Segment Start: Information provided

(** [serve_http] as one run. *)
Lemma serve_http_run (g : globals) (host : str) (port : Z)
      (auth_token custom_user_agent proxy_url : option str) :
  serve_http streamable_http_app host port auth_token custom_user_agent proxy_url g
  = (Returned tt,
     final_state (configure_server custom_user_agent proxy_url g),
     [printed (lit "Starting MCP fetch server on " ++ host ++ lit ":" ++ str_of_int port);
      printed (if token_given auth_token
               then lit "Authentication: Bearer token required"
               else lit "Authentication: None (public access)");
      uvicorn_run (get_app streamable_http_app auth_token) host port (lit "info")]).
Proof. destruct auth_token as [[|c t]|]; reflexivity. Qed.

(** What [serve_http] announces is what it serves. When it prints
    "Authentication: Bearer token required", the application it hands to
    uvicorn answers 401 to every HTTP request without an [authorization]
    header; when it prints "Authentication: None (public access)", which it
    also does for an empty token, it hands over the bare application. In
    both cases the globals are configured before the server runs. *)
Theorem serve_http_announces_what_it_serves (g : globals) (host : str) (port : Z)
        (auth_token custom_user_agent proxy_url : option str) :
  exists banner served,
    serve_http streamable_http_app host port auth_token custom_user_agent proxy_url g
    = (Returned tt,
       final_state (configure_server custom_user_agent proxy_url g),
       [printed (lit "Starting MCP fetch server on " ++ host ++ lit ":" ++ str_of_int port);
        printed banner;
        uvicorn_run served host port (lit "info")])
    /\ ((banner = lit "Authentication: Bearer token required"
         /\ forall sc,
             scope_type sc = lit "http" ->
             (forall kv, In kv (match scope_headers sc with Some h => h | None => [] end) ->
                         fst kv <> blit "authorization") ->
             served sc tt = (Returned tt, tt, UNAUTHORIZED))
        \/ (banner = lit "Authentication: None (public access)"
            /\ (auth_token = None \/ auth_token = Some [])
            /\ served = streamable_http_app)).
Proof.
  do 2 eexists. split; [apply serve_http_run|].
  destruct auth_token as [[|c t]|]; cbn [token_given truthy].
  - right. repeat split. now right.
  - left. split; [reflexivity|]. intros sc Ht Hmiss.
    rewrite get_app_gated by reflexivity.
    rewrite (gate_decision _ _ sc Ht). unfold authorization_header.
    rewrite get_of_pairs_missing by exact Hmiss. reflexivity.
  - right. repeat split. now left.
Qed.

Segment End: Information provided

Pull out each line of the records holding the string "rewrite".

## Result
    rewrite get_app_gated by reflexivity.
    rewrite (gate_decision _ _ sc Ht). unfold authorization_header.
    rewrite get_of_pairs_missing by exact Hmiss. reflexivity.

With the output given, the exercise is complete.